**TASK ITEM**
Find the line with "- Python [str]" in the entries below, then reproduce it and every line after it down to and including the line with "are oracles carried", exactly.

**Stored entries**
_ _ _ _ _ _ _

(** * P037: suboptimal-choice task with a reject key

    A shallow embedding of [P037_ExpProgram_2023-06-09.py] (class
    [MainScreen]) and the properties of its trial sequencer, outcome
    sampler, trial state machine and event logger.

    Conventions of the embedding:
    - Python [int] is [Z]; Python [float] (probabilities, clock readings)
      is [Q], with [int()] and [round()] written out on rationals;
    - Python [str] is [string]; lists are [list]; the colour dictionary
      is an association list in insertion order (the code looks a key up
      by the position of its value);
    - an attribute that the code may read before assigning it is an
      [option] field, and reading it unset raises [AttributeError];
    - a method is a state transformer in the monad [M]: an exception keeps
      every assignment made before it, as in Python;
    - [random], the wall clock, the settings file and the font metrics
      are oracles carried in the state; Tk is a canvas of tagged items,
      tag bindings and pending [after] timers;
    - [operant_box_version] is [True], as line 85 sets it. *)

From Stdlib Require Import ZArith QArith Qround List String Ascii Bool Lia
  Permutation PeanoNat DecimalString.
Import ListNotations.
Local Open Scope string_scope.
Local Open Scope list_scope.
Local Open Scope Z_scope.

(** ** Python built-ins used by the program *)

Module Py.

Definition newline : string := String (ascii_of_nat 10) EmptyString.

(** [s.lower()] on ASCII letters. *)
Definition lower_ascii (c : ascii) : ascii :=
  let n := nat_of_ascii c in
  if ((65 <=? n) && (n <=? 90))%nat then ascii_of_nat (n + 32) else c.

Fixpoint lower (s : string) : string :=
  match s with
  | EmptyString => EmptyString
  | String c s' => String (lower_ascii c) (lower s')
  end.

(** [sub in s] for strings. *)
Fixpoint contains (sub s : string) : bool :=
  prefix sub s ||
  match s with
  | EmptyString => false
  | String _ s' => contains sub s'
  end.

(** [s.split("_")[0]]. *)
Fixpoint split_underscore_0 (s : string) : string :=
  match s with
  | EmptyString => EmptyString
  | String c s' =>
      if Ascii.eqb c "_" then EmptyString else String c (split_underscore_0 s')
  end.

(** [s[:-5]]. *)
Definition drop_last_5 (s : string) : string :=
  substring 0 (String.length s - 5) s.

(** [int(s)] for a string of ASCII characters: optional surrounding
    white space (the characters 9-13, 28-31 and 32), an optional sign,
    decimal digits with single underscores between them. [None] stands
    for [ValueError]. Characters outside ASCII (the decimal digits and
    the spaces of other scripts, which [int] also reads) are not part
    of [string] and are left out. *)
Definition is_space (c : ascii) : bool :=
  let n := nat_of_ascii c in
  ((n =? 32) || ((9 <=? n) && (n <=? 13)) || ((28 <=? n) && (n <=? 31)))%nat.

Definition digit_value (c : ascii) : option Z :=
  let n := nat_of_ascii c in
  if ((48 <=? n) && (n <=? 57))%nat then Some (Z.of_nat (n - 48)) else None.

Fixpoint lstrip (s : string) : string :=
  match s with
  | String c s' => if is_space c then lstrip s' else s
  | EmptyString => EmptyString
  end.

Fixpoint all_space (s : string) : bool :=
  match s with
  | EmptyString => true
  | String c s' => is_space c && all_space s'
  end.

(** Digits after the first one: [acc] is the value read so far,
    [after_digit] tells whether the previous character was a digit. *)
Fixpoint parse_digits (s : string) (acc : Z) (after_digit : bool) : option Z :=
  match s with
  | EmptyString => if after_digit then Some acc else None
  | String c s' =>
      match digit_value c with
      | Some d => parse_digits s' (10 * acc + d) true
      | None =>
          if Ascii.eqb c "_" then
            if after_digit then parse_digits s' acc false else None
          else if after_digit && all_space s then Some acc
          else None
      end
  end.

Definition int_of_string (s : string) : option Z :=
  match lstrip s with
  | String "-" s' =>
      match s' with
      | String c _ =>
          match digit_value c with
          | Some _ => option_map Z.opp (parse_digits s' 0 false)
          | None => None
          end
      | EmptyString => None
      end
  | String "+" s' =>
      match s' with
      | String c _ =>
          match digit_value c with
          | Some _ => parse_digits s' 0 false
          | None => None
          end
      | EmptyString => None
      end
  | String c _ as s' =>
      match digit_value c with
      | Some _ => parse_digits s' 0 false
      | None => None
      end
  | EmptyString => None
  end.

(** [str(n)] for an integer, as an f-string prints it. *)
Definition str_of_int (z : Z) : string := NilZero.string_of_int (Z.to_int z).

_ _ _ _ _ _ _

**SOLUTION**
    - Python [str] is [string]; lists are [list]; the colour dictionary
      is an association list in insertion order (the code looks a key up
      by the position of its value);
    - an attribute that the code may read before assigning it is an
      [option] field, and reading it unset raises [AttributeError];
    - a method is a state transformer in the monad [M]: an exception keeps
      every assignment made before it, as in Python;
    - [random], the wall clock, the settings file and the font metrics
      are oracles carried in the state; Tk is a canvas of tagged items,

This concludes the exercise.